Feng Jianxing, Jiang Rui, Jiang Tao
Department of Computer Science and Technology, Tsinghua University, Beijing 100084, China.
Comput Syst Bioinformatics Conf. 2008;7:51-62.
The emergence of high-throughput technologies leads to abundant protein-protein interaction (PPI) data and microarray gene expression profiles, and provides a great opportunity for the identification of novel protein complexes using computational methods. Although it has been demonstrated in the literature that methods using protein-protein interaction data alone can successfully predict a large number of protein complexes, the incorporation of gene expression profiles could help refine the putative complexes and hence improve the accuracy of the computational methods. By combining protein-protein interaction data and microarray gene expression profiles, we propose a novel Graph Fragmentation Algorithm (GFA) for protein complex identification. Adapted from a classical max-flow algorithm for finding the (weighted) densest subgraphs, GFA first finds large (weighted) dense subgraphs in a protein-protein interaction network and then breaks each such subgraph into fragments iteratively by weighting its nodes appropriately in terms of their corresponding log fold changes in the microarray data, until the fragment subgraphs are sufficiently small. Our extensive tests on three widely used protein-protein interaction datasets and comparisons with the latest methods for protein complex identification demonstrate the superior performance of our method in terms of accuracy, efficiency, and capability in predicting novel protein complexes. Given the high specificity (or precision) that our method has achieved, we conjecture that our prediction results imply more than 200 novel protein complexes.

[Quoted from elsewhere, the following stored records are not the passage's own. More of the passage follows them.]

(* ===== verification/Parser.v ===== *)
(** * Decision extraction from the model's reply

    agent.py lines 127-234 turn the stripped reply [text] into one of
    five outcomes: a tool invocation (first line whose stripped form
    starts with [TOOL_CALL:]), the [No valid TOOL_CALL] case (marker
    present but no line starts with it), a final answer (first line
    containing [FINAL_ANSWER:]), the [if ans_line:] fall-through, and
    [Invalid format].  The [TOOL_CALL:] test comes first: a reply that
    mentions it anywhere is never read as a final answer. *)

From S2P Require Import Prelude PyStr.
Import PyStr.

Module Parser.

Definition tool_marker : string := "TOOL_CALL:".
Definition answer_marker : string := "FINAL_ANSWER:".
Definition evaluate_tool : string := "playwright_evaluate".

(** The branches of agent.py 127-234 before any tool is looked up. *)
Inductive Decision :=
| ToolInvocation (tool_name : string) (params : list string)  (** lines 140-155 *)
| NoToolCallLine                                           (** lines 135-138 *)
| FinalAnswer (ans : string)                               (** lines 221-231 *)
| NoAnswerLine                                             (** [if ans_line:] false *)
| InvalidFormat.                                           (** lines 232-234 *)

(** Lines 140-153, from [parts_raw] on. *)
Definition parse_tool_parts (parts_raw : string) : Decision :=
  match find "|" parts_raw with
  | Some first_pipe =>
      let tool_name := strip (take first_pipe parts_raw) in
      let remaining := strip (drop (S first_pipe) parts_raw) in
      if String.eqb tool_name evaluate_tool then ToolInvocation tool_name [remaining]
      else ToolInvocation tool_name (map strip (split pipe remaining))
  | None => ToolInvocation parts_raw []
  end.

(** Lines 128-133: the first line whose stripped form starts with the marker. *)
Definition is_tool_line (line : string) : bool := startswith (strip line) tool_marker.

Definition tool_call_line (text : string) : option string :=
  option_map strip (List.find is_tool_line (split newline text)).

(** Lines 215-219: the first line that contains the answer marker. *)
Definition answer_line (text : string) : option string :=
  List.find (contains answer_marker) (split newline text).

(** Lines 127-234: the decision taken on the stripped reply [text]. *)
Definition parse_response (text : string) : Decision :=
  if contains tool_marker text then
    match tool_call_line text with
    | Some line =>
        if String.eqb line EmptyString then NoToolCallLine
        else parse_tool_parts (strip (replace tool_marker EmptyString line))
    | None => NoToolCallLine
    end
  else if contains answer_marker text then
    match answer_line text with
    | Some ans_line =>
        if String.eqb ans_line EmptyString then NoAnswerLine
        else FinalAnswer (strip (replace answer_marker EmptyString ans_line))
    | None => NoAnswerLine
    end
  else InvalidFormat.

(** ** Helper lemmas *)

(** A pattern free of the separator that occurs in a text occurs in one
    of its lines. *)
Lemma split_append_free sep a b :
  contains (String sep EmptyString) a = false ->
  exists h t, split sep b = h :: t /\ split sep (a +++ b) = (a +++ h) :: t.
Proof.
  induction a as [|c a IH]; intros H.
  - destruct (split sep b) as [|h t] eqn:E; [now apply split_not_nil in E|]. eauto.
  - rewrite contains_cons, prefix_char in H. apply orb_false_iff in H as [Hc Ha].
    destruct (IH Ha) as (h & t & Eb & Eab). exists h, t. split; [exact Eb|].
    cbn [split String.append]. now rewrite Eab, Hc.
Qed.

Lemma contains_line p sep text :
  p <> EmptyString -> contains (String sep EmptyString) p = false ->
  contains p text = true -> existsb (contains p) (split sep text) = true.
Proof.
  intros Hp Hsep. induction text as [|c r IH]; intros H.
  - destruct p; [congruence|]. discriminate.
  - rewrite contains_cons in H. apply orb_true_iff in H as [Hhead|Htail].
    + apply prefix_spec in Hhead as [rest Hrest].
      destruct p as [|c' p']; [congruence|]. injection Hrest as <- Hr. subst r.
      rewrite contains_cons, prefix_char in Hsep. apply orb_false_iff in Hsep as [Hc Hp'].
      destruct (split_append_free sep p' rest Hp') as (h & t & _ & E).
      cbn [split]. rewrite E, Hc. cbv beta iota. cbn [existsb].
      change (String c (p' +++ h)) with (String c p' +++ h). now rewrite contains_here.
    + specialize (IH Htail). cbn [split].
      destruct (Ascii.eqb c sep); [cbn [existsb]; now rewrite IH, orb_true_r|].
      destruct (split sep r) as [|h t] eqn:E; [now apply split_not_nil in E|].
      cbn [existsb] in *. apply orb_true_iff in IH as [Hh|Ht].
      * change (String c h) with (String c EmptyString +++ h).
        now rewrite contains_append_r.
      * now rewrite Ht, orb_true_r.
Qed.

Lemma find_contains_line p text :
  p <> EmptyString -> contains (String newline EmptyString) p = false ->
  contains p text = true -> exists l, List.find (contains p) (split newline text) = Some l.
Proof.
  intros Hp Hn Ht. pose proof (contains_line p newline text Hp Hn Ht) as Hex.
  destruct (List.find (contains p) _) as [l|] eqn:E; [eauto|].
  apply find_none_forallb in E. apply existsb_exists in Hex as (x & Hin & Hx).
  rewrite forallb_forall in E. specialize (E x Hin). now rewrite Hx in E.
Qed.

Lemma contains_empty_false p : p <> EmptyString -> contains p EmptyString = false.
Proof. intros H. destruct p; [congruence|reflexivity]. Qed.

Lemma parse_tool_parts_invocation p : exists n ps, parse_tool_parts p = ToolInvocation n ps.
Proof. unfold parse_tool_parts. destruct (find _ _); [destruct (String.eqb _ _)|]; eauto. Qed.

(** A line of [text.split('\n')] occurs in [text]. *)
Lemma contains_from_line p text pre l post :
  split newline text = pre ++ l :: post -> contains p l = true -> contains p text = true.
Proof.
  intros E Hl. rewrite <- (join_split newline text), E.
  apply (contains_join_member _ _ _ l); [apply in_or_app; simpl; auto|exact Hl].
Qed.

Lemma is_tool_line_contains l : is_tool_line l = true -> contains tool_marker l = true.
Proof.
  unfold is_tool_line, startswith. intros H. apply prefix_spec in H as [r Hr].
  apply contains_strip. rewrite Hr. apply contains_here.
Qed.

Lemma is_tool_line_nonempty l : is_tool_line l = true -> strip l <> EmptyString.
Proof.
  unfold is_tool_line, startswith. intros H. apply prefix_spec in H as [r ->]. discriminate.
Qed.

(** [rest.strip()] is unchanged by the pipe-free pieces' joining and splitting:
    stripping the whole remainder only trims the first and last piece. *)
Lemma rstrip_join_pieces args :
  args <> [] -> Forall (fun a => contains "|" a = false) args ->
  map strip (split pipe (rstrip (join "|" args))) = map strip args.
Proof.
  induction args as [|y ys IH]; intros Hne Hall; [congruence|]. inv Hall.
  destruct ys as [|y' ys].
  - cbn [join]. rewrite split_no_sep by now apply contains_rstrip_false.
    simpl. now rewrite strip_rstrip.
  - change (join "|" (y :: y' :: ys)) with (y +++ String pipe (join "|" (y' :: ys))).
    rewrite rstrip_append_nonspace by reflexivity.
    rewrite split_append_sep by assumption. cbn [map]. f_equal.
    apply IH; [discriminate|assumption].
Qed.

Lemma strip_join_pieces args :
  args <> [] -> Forall (fun a => contains "|" a = false) args ->
  map strip (split pipe (strip (join "|" args))) = map strip args.
Proof.
  intros Hne Hall. destruct args as [|x xs]; [congruence|]. inversion Hall; subst.
  destruct xs as [|x' xs].
  - cbn [join]. rewrite split_no_sep by now apply contains_strip_false.
    simpl. now rewrite strip_idem.
  - unfold strip at 2.
    change (join "|" (x :: x' :: xs)) with (x +++ String pipe (join "|" (x' :: xs))).
    rewrite lstrip_append_nonspace by reflexivity.
    change (lstrip x +++ String pipe (join "|" (x' :: xs))) with (join "|" (lstrip x :: x' :: xs)).
    rewrite rstrip_join_pieces; [|discriminate|constructor; [now apply contains_lstrip_false|assumption]].
    cbn [map]. now rewrite strip_lstrip.
Qed.

(** ** Properties of the decision extraction *)

(** C20: the argument of [playwright_evaluate] is everything after the first
    pipe, stripped, as ONE positional value, whatever pipes it contains. *)
Theorem parse_evaluate_keeps_pipes name rest :
  contains "|" name = false -> strip name = evaluate_tool ->
  parse_tool_parts (name +++ "|" +++ rest) = ToolInvocation evaluate_tool [strip rest].
Proof.
  intros Hpipe Hname. unfold parse_tool_parts. cbn [String.append].
  rewrite (find_char_first pipe name rest Hpipe), take_append_length, drop_S_append, Hname.
  reflexivity.
Qed.

(** C21: for every other tool the pipe-separated values come back one by
    one, each stripped: a [join] / split round trip. *)
Theorem parse_tool_args_roundtrip name args :
  contains "|" name = false -> strip name <> evaluate_tool -> args <> [] ->
  Forall (fun a => contains "|" a = false) args ->
  parse_tool_parts (name +++ "|" +++ join "|" args) = ToolInvocation (strip name) (map strip args).
Proof.
  intros Hpipe Hname Hne Hall. unfold parse_tool_parts. cbn [String.append].
  rewrite (find_char_first pipe name _ Hpipe), take_append_length, drop_S_append.
  destruct (String.eqb_spec (strip name) evaluate_tool); [contradiction|].
  now rewrite strip_join_pieces.
Qed.

(** C17: a reply with a [TOOL_CALL:] line is decided by the FIRST such
    line alone: whatever follows it, including further tool calls or a
    final answer, is ignored. *)
Theorem parse_response_first_tool_line text pre l post :
  split newline text = pre ++ l :: post ->
  forallb (fun x => negb (is_tool_line x)) pre = true -> is_tool_line l = true ->
  parse_response text = parse_tool_parts (strip (replace tool_marker EmptyString (strip l))).
Proof.
  intros E Hpre Hl. unfold parse_response.
  rewrite (contains_from_line _ _ _ _ _ E (is_tool_line_contains l Hl)).
  unfold tool_call_line. rewrite E, (find_first _ _ _ _ Hpre Hl). cbn [option_map].
  destruct (String.eqb_spec (strip l) EmptyString) as [H|_]; [|reflexivity].
  now apply is_tool_line_nonempty in Hl.
Qed.

(** C19: without any [TOOL_CALL:] in the reply, the first line carrying
    [FINAL_ANSWER:] gives the answer: the line with every marker removed,
    stripped, whatever noise lines surround it. *)
Theorem parse_response_final_answer text pre l post :
  contains tool_marker text = false ->
  split newline text = pre ++ l :: post ->
  forallb (fun x => negb (contains answer_marker x)) pre = true -> contains answer_marker l = true ->
  parse_response text = FinalAnswer (strip (replace answer_marker EmptyString l)).
Proof.
  intros Ht E Hpre Hl. unfold parse_response. rewrite Ht.
  rewrite (contains_from_line _ _ _ _ _ E Hl).
  unfold answer_line. rewrite E, (find_first _ _ _ _ Hpre Hl).
  destruct (String.eqb_spec l EmptyString) as [->|_]; [discriminate|reflexivity].
Qed.

(** C18: the [TOOL_CALL:] test is made first: a reply that contains the
    tool marker anywhere is never taken as a final answer, even when a
    [FINAL_ANSWER:] line precedes it. *)
Theorem parse_response_tool_precedence text ans :
  contains tool_marker text = true -> parse_response text <> FinalAnswer ans.
Proof.
  intros Ht. unfold parse_response. rewrite Ht.
  destruct (tool_call_line text) as [line|]; [|discriminate].
  destruct (String.eqb line EmptyString); [discriminate|].
  destruct (parse_tool_parts_invocation (strip (replace tool_marker EmptyString line))) as (n & ps & ->).
  discriminate.
Qed.

(** The [if ans_line:] test of line 221 never fails: when the reply
    contains [FINAL_ANSWER:], one of its lines does. *)
Lemma parse_response_answer_line_total text : parse_response text <> NoAnswerLine.
Proof.
  unfold parse_response.
  destruct (contains tool_marker text).
  - destruct (tool_call_line text) as [line|]; [|discriminate].
    destruct (String.eqb line EmptyString); [discriminate|].
    destruct (parse_tool_parts_invocation (strip (replace tool_marker EmptyString line))) as (n & ps & ->).
    discriminate.
  - destruct (contains answer_marker text) eqn:Ha; [|discriminate].
    destruct (find_contains_line answer_marker text ltac:(discriminate) eq_refl Ha) as [l Hl].
    unfold answer_line. rewrite Hl.
    destruct (String.eqb_spec l EmptyString) as [->|_]; [|discriminate].
    apply find_some in Hl as [_ Hl]. discriminate.
Qed.

(** C22: the [TOOL_CALL:] marker counts only at the start of a line: a
    reply that mentions it, but in which no line starts with it once
    stripped, is rejected without looking for a final answer. *)
Theorem parse_response_marker_mid_line text :
  contains tool_marker text = true -> forallb (fun l => negb (is_tool_line l)) (split newline text) = true ->
  parse_response text = NoToolCallLine.
Proof.
  intros Ht Hn. unfold parse_response. rewrite Ht. unfold tool_call_line.
  apply find_none_forallb in Hn. now rewrite Hn.
Qed.

(** ** Witnesses: the examples of the specification *)

Lemma parse_evaluate_keeps_pipes_witness :
  parse_tool_parts ("playwright_evaluate " +++ "|" +++ " document.querySelector('a')||document.querySelector('b')")
  = ToolInvocation "playwright_evaluate" ["document.querySelector('a')||document.querySelector('b')"%string].
Proof. apply parse_evaluate_keeps_pipes; reflexivity. Defined.

Lemma parse_tool_args_roundtrip_witness :
  parse_tool_parts ("playwright_fill " +++ "|" +++ join "|" [" #q "%string; " hello"%string])
  = ToolInvocation "playwright_fill" ["#q"%string; "hello"%string].
Proof.
  apply parse_tool_args_roundtrip; [reflexivity|discriminate|discriminate|].
  repeat constructor.
Defined.

Lemma parse_response_first_tool_line_witness :
  parse_response ("I will fill the box." +++ String newline
                  ("TOOL_CALL: playwright_fill | #q | hello" +++ String newline
                   "TOOL_CALL: playwright_click | #go"))
  = ToolInvocation "playwright_fill" ["#q"%string; "hello"%string].
Proof.
  rewrite (parse_response_first_tool_line _ ["I will fill the box."%string]
             "TOOL_CALL: playwright_fill | #q | hello" ["TOOL_CALL: playwright_click | #go"%string]);
    [vm_compute; reflexivity|vm_compute; reflexivity|reflexivity|reflexivity].
Defined.

Lemma parse_response_final_answer_witness :
  parse_response ("Price found." +++ String newline ("FINAL_ANSWER:  $1,299.00 " +++ String newline "done"))
  = FinalAnswer "$1,299.00".
Proof.
  rewrite (parse_response_final_answer _ ["Price found."%string] "FINAL_ANSWER:  $1,299.00 " ["done"%string]);
    [vm_compute; reflexivity|vm_compute; reflexivity|vm_compute; reflexivity|reflexivity|reflexivity].
Defined.

Lemma parse_response_tool_precedence_witness :
  parse_response ("FINAL_ANSWER: 42" +++ String newline "TOOL_CALL: playwright_click | #go")
  <> FinalAnswer "42".
Proof. apply parse_response_tool_precedence. reflexivity. Defined.

Lemma parse_response_marker_mid_line_witness :
  parse_response ("Step 1: TOOL_CALL: playwright_navigate | https://amazon.com" +++ String newline "FINAL_ANSWER: done")
  = NoToolCallLine.
Proof. apply parse_response_marker_mid_line; vm_compute; reflexivity. Defined.

End Parser.
Definition SYSTEM_PROMPT : string := join nl system_lines.

End Prompt.
(* ===== verification/Catalog.v ===== *)
(** * The tool catalog

    The MCP server's tools as [session.list_tools()] returns them: a name
    and a JSON input schema whose ["properties"] object maps parameter
    names (in the object's order) to a parameter description with an
    optional ["type"], and whose ["required"] array names the mandatory
    ones.  [create_tool_descriptions] (agent.py 17-30) renders the
    digest reused in every later prompt; [find_tool] is the lookup of
    agent.py line 157. *)

From S2P Require Import Prelude PyStr.
Import PyStr.

Module Catalog.

(** A parameter description; [param_type] is its ["type"] entry when it
    is a JSON string (any other JSON value there takes the same branch of
    agent.py 172-179 as an unknown type name, so it is kept as a string
    that is none of the three type names). *)
Record ParamInfo := { param_type : option string }.

Record InputSchema := {
  properties : option (list (string * ParamInfo));
  required : option (list string)
}.

Record Tool := { name : string; inputSchema : InputSchema }.

(** [schema.get('properties', {})] and [schema.get('required', [])] *)
Definition schema_props (s : InputSchema) : list (string * ParamInfo) := properties s ?? [].
Definition schema_required (s : InputSchema) : list string := required s ?? [].

(** [p in props] for the dict [props] *)
Definition has_prop (props : list (string * ParamInfo)) (p : string) : bool :=
  existsb (fun kv => String.eqb (fst kv) p) props.

(** One line of the digest: [f"• {tool.name}({params_str})"] (lines 21-28). *)
Definition tool_line (t : Tool) : string :=
  let schema := inputSchema t in
  let req := schema_required schema in
  let props := schema_props schema in
  let req_params := filter (has_prop props) req in
  let params_str := match req_params with [] => "none"%string | _ => join ", " req_params end in
  "• " +++ name t +++ "(" +++ params_str +++ ")".

(** [create_tool_descriptions] (lines 17-30) *)
Definition create_tool_descriptions (tools : list Tool) : string :=
  join (String newline EmptyString) (map tool_line tools).

(** [next((t for t in tools if t.name == tool_name), None)] (line 157) *)
Definition find_tool (tools : list Tool) (tool_name : string) : option Tool :=
  List.find (fun t => String.eqb (name t) tool_name) tools.

(** ** Properties *)

(** The lookup returns the first tool of the catalog with that name. *)
Lemma find_tool_first tools tool_name t :
  find_tool tools tool_name = Some t ->
  name t = tool_name /\ exists pre post, tools = pre ++ t :: post /\ Forall (fun u => name u <> tool_name) pre.
Proof.
  unfold find_tool. intros H. apply find_some_split in H as (pre & post & -> & Hpre & Ht).
  split; [now apply String.eqb_eq|]. exists pre, post. split; [reflexivity|].
  apply Forall_forall. intros u Hu. rewrite forallb_forall in Hpre. specialize (Hpre u Hu).
  apply negb_true_iff, String.eqb_neq in Hpre. exact Hpre.
Qed.

Lemma find_tool_none tools tool_name :
  find_tool tools tool_name = None -> Forall (fun u => name u <> tool_name) tools.
Proof.
  unfold find_tool. intros H. apply find_none_forallb in H. apply Forall_forall. intros u Hu.
  rewrite forallb_forall in H. specialize (H u Hu). now apply negb_true_iff, String.eqb_neq in H.
Qed.

(** ** Witnesses *)

Section Witnesses.
Local Open Scope string_scope.

Definition fill_tool : Tool :=
  {| name := "playwright_fill";
     inputSchema := {| properties := Some [("selector", {| param_type := Some "string" |});
                                           ("value", {| param_type := Some "string" |})];
                       required := Some ["selector"; "value"] |} |}.

Definition navigate_tool : Tool :=
  {| name := "playwright_navigate";
     inputSchema := {| properties := Some [("url", {| param_type := Some "string" |});
                                           ("timeout", {| param_type := Some "number" |})];
                       required := Some ["url"; "browserType"] |} |}.

Definition close_tool : Tool :=
  {| name := "playwright_close"; inputSchema := {| properties := None; required := None |} |}.

End Witnesses.

End Catalog.
(* ===== verification/Prog.v ===== *)
(** * The coroutine's requests: a free monad and its interpreter

    [run_agent] (src/agent.py) is an [async] coroutine whose effects
    happen at a few points only: the log callback, entering the MCP
    client contexts and listing the tools, the model call, the tool call,
    [asyncio.sleep], and the teardown of its [finally] block.  This file
    holds the payload types of those requests, the free monad [prog]
    with one constructor per request, its [bind] and the [try]/[except]
    combinator [handle], the interface [AgentEnv] that the
    coroutine's collaborators offer, the interpreter [exec] (which also
    records the trace of requests with their answers), and two families
    of path predicates ([paths], [in_session]) with the lemmas that
    transfer them through [bind] and [exec] ([exec_bind], [exec_handle]). *)

From S2P Require Import Prelude PyStr Catalog Coercion Outcome.
Import PyStr Catalog Coercion Outcome.

Module Prog.

Inductive Level := Info | Warning | Error.

(** The log calls of [run_agent], by line, with the values they format. *)
Inductive LogMsg :=
| LStarting                                      (** 45 *)
| LToolsReady (n : nat)                          (** 72 *)
| LGoal (query : string)                         (** 76 *)
| LIteration (i max_iter : nat)                  (** 82, [i+1] *)
| LResponse (text : string)                      (** 110 *)
| LRateLimit                                     (** 120 *)
| LModelError (err : string)                     (** 124, [err_str[:100]] *)
| LNoValidToolCall                               (** 136 *)
| LParsed (tool_name : string) (params : list string)   (** 155 *)
| LUnknownTool                                   (** 159 *)
| LExecuting (args : list (string * PyValue))    (** 181 *)
| LToolFailed (display : string)                 (** 195 *)
| LToolOutput (display : string)                 (** 200 *)
| LException (msg : string)                      (** 209 *)
| LDone (ans : string)                           (** 223 *)
| LInvalidFormat                                 (** 233 *)
| LMaxIterations.                                (** 236 *)

(** The two prompt shapes of lines 84-101. *)
Inductive Prompt :=
| FirstPrompt (query : string)
| NextPrompt (tools_desc query : string) (recent : list string).

(** The model call: [response.text], or the exception it raised, by its [str]
    (a reply whose [text] is [None] raises [AttributeError] at [.strip()]). *)
Inductive GenResult :=
| GenText (text : string)
| GenError (err : string).

(** ** The request monad *)

Inductive prog (A : Type) : Type :=
| Ret (a : A)
| Throw (e : string)
| Log (lvl : Level) (msg : LogMsg) (k : option string -> prog A)
| Connect (k : string + list Tool -> prog A)
| Generate (prompt : Prompt) (k : GenResult -> prog A)
| CallTool (tool_name : string) (args : list (string * PyValue)) (k : PyExc + CallResult -> prog A)
| Sleep (secs : nat) (k : prog A)
| Disconnect (k : prog A).

Arguments Ret {A}. Arguments Throw {A}. Arguments Log {A}. Arguments Connect {A}.
Arguments Generate {A}. Arguments CallTool {A}. Arguments Sleep {A}. Arguments Disconnect {A}.

Fixpoint bind {A B} (p : prog A) (f : A -> prog B) : prog B :=
  match p with
  | Ret a => f a
  | Throw e => Throw e
  | Log l m k => Log l m (fun r => bind (k r) f)
  | Connect k => Connect (fun r => bind (k r) f)
  | Generate q k => Generate q (fun r => bind (k r) f)
  | CallTool n a k => CallTool n a (fun r => bind (k r) f)
  | Sleep s k => Sleep s (bind k f)
  | Disconnect k => Disconnect (bind k f)
  end.
Lemma step_wf s l s' :
  dict_wf (tasks s) -> dict_wf (procs s) -> step s l s' -> dict_wf (tasks s') /\ dict_wf (procs s').
Proof.
  intros Ht Hp Hs. destruct Hs.
  - simpl_sys. auto with agent.
  - unfold delete_task. destruct (dict_mem id (tasks s)); simpl_sys; auto with agent.
  - unfold start_step, start_task, start_updates. destruct (dict_modify_seq _ _ _) as [d|] eqn:E; simpl_sys;
      [split; [exact (dict_wf_modify_seq _ _ _ _ _ Ht E)|auto with agent]|auto with agent].
  - destruct (log_step_eq id mi lvl msg k now s) as [r ->]. simpl_sys. split; [apply dict_wf_modify_seq_or|]; auto with agent.
  - simpl_sys. auto with agent.
  - simpl_sys. split; [apply dict_wf_modify_seq_or|]; auto with agent.
  - simpl_sys. split; [apply dict_wf_modify_seq_or|]; auto with agent.
Qed.

Lemma key_inv_frame s s' k :
  dict_get k (tasks s') = dict_get k (tasks s) -> dict_get k (procs s') = dict_get k (procs s) ->
  incl (issued s) (issued s') -> key_inv s k -> key_inv s' k.
Proof.
  unfold key_inv, dict_mem. intros Ht Hp Hi (H1 & H2 & H3 & H4). rewrite Ht, Hp.
  split; [intros H; apply Hi, H1, H|auto].
Qed.

Lemma key_inv_gone s k : dict_get k (tasks s) = None -> dict_get k (procs s) = None -> key_inv s k.
Proof. unfold key_inv, dict_mem. intros -> ->. repeat split; intros; try discriminate. destruct H; discriminate. Qed.

Lemma record_running k t pr :
  task_id t = k -> status t = Running -> error t = None -> iterations_used t = None ->
  (exists mi p, pr = Some (Awaiting mi p)) -> record_ok k t pr.
Proof. intros Hid Hst He Hit Hpr. unfold record_ok. rewrite Hst. auto. Qed.

(** The entries of a task's own id after each kind of step. *)

Lemma key_inv_submit s id req :
  inv s -> ~ In id (issued s) -> request_valid req = true -> key_inv (snd (create_automation_task id req s)) id.
Proof.
  intros _ _ Hv. unfold key_inv, dict_mem. simpl_sys. rewrite !dict_get_set, String.eqb_refl.
  split; [intros _; now left|]. split; [|split; [|intros ? ? [=]]].
  - intros t [= <-]. unfold record_ok. cbn. split; [reflexivity|]. split; [eauto|auto].
  - intros g mi [= <- <-]. unfold request_valid in Hv. destruct (max_iterations req) as [n|]; cbn; [|exact I].
    apply andb_prop in Hv as [H1 H2]. apply Z.leb_le in H1, H2. lia.
Qed.

Lemma key_inv_delete s id :
  inv s -> key_inv (match delete_task id s with inl _ => s | inr (_, s') => s' end) id.
Proof.
  intros (Ht & Hp & Hk). unfold delete_task. destruct (dict_mem id (tasks s)) eqn:Hm; [|apply Hk].
  destruct (Hk id) as (Hi & _ & Hsch & Haw). unfold key_inv, dict_mem in *. simpl_sys.
  rewrite dict_get_del, String.eqb_refl by exact Ht.
  split; [intros [H|H]; [discriminate|apply Hi; now right]|]. split; [discriminate|auto].
Qed.

Lemma key_inv_start s id g mi now :
  inv s -> dict_get id (procs s) = Some (Scheduled g mi) -> key_inv (start_step id g mi now s) id.
Proof.
  intros (Ht & Hp & Hk) Hs. destruct (Hk id) as (Hi & Hr & Hsch & _). rewrite Hs in Hr.
  unfold start_step, start_task, start_updates. destruct (dict_modify_seq _ _ _) as [d|] eqn:E.
  - pose proof (dict_get_modify_seq _ id _ _ _ _ E) as Hd. rewrite String.eqb_refl in Hd.
    destruct (dict_get id (tasks s)) as [t|] eqn:Et;
      [|rewrite dict_modify_seq_spec, Et in E; discriminate].
    pose proof (record_ok_scheduled _ _ _ _ (Hr t eq_refl)) as Hst.
    destruct (Hr t eq_refl) as [Hid Hrec]. rewrite Hst in Hrec. destruct Hrec as (_ & _ & He & Hit).
    unfold key_inv, dict_mem. simpl_sys. rewrite dict_get_set, String.eqb_refl, Hd.
    split; [intros _; apply Hi; unfold dict_mem; rewrite Et; now left|].
    split; [|split; [intros ? ? [=]|intros ? ? [= <- <-]; apply budget_run_agent_opt, (Hsch g mi Hs)]].
    intros t' [= <-]. apply record_running; cbn; eauto.
  - apply key_inv_gone; simpl_sys; [|now rewrite dict_get_del, String.eqb_refl].
    apply (dict_modify_seq_none _ _ _ _ ) in E. exact E.
Qed.

Lemma key_inv_log s id mi lvl msg k now :
  inv s -> dict_get id (procs s) = Some (Awaiting mi (Log lvl msg k)) -> key_inv (log_step id mi lvl msg k now s) id.
Proof.
  intros (Ht & Hp & Hk) Hs. destruct (Hk id) as (Hi & Hr & _ & Haw). rewrite Hs in Hr.
  destruct (log_step_eq id mi lvl msg k now s) as [r ->].
  unfold key_inv, dict_mem in *. simpl_sys. rewrite dict_get_modify_seq_or, dict_get_set, String.eqb_refl.
  split; [intros _; apply Hi; right; now rewrite Hs|].
  split; [|split; [intros ? ? [=]|intros ? ? [= <- <-]; exact (budget_ok_log _ _ _ _ _ (Haw _ _ Hs))]].
  destruct (dict_get id (tasks s)) as [t|] eqn:Et; cbn [option_map]; [|discriminate].
  destruct (record_ok_awaiting _ _ _ _ (Hr t eq_refl)) as (Hid & Hst & He & Hit).
  intros t' [= <-]. apply record_running; cbn; eauto.
Qed.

高通量技术的出现带来了丰富的蛋白质-蛋白质相互作用(PPI)数据和微阵列基因表达谱,为使用计算方法识别新型蛋白质复合物提供了绝佳机会。尽管文献中已证明仅使用蛋白质-蛋白质相互作用数据的方法能够成功预测大量蛋白质复合物,但纳入基因表达谱有助于优化假定的复合物,从而提高计算方法的准确性。通过结合蛋白质-蛋白质相互作用数据和微阵列基因表达谱,我们提出了一种用于蛋白质复合物识别的新型图分割算法(GFA)。GFA改编自一种用于寻找(加权)最密集子图的经典最大流算法,它首先在蛋白质-蛋白质相互作用网络中找到大的(加权)密集子图,然后根据微阵列数据中节点对应的对数倍变化对节点进行适当加权,迭代地将每个这样的子图分解成片段,直到片段子图足够小。我们在三个广泛使用的蛋白质-蛋白质相互作用数据集上进行的大量测试以及与蛋白质复合物识别最新方法的比较表明,我们的方法在预测新型蛋白质复合物的准确性、效率和能力方面具有卓越性能。鉴于我们的方法已达到的高特异性(或精确性),我们推测我们的预测结果意味着超过200种新型蛋白质复合物。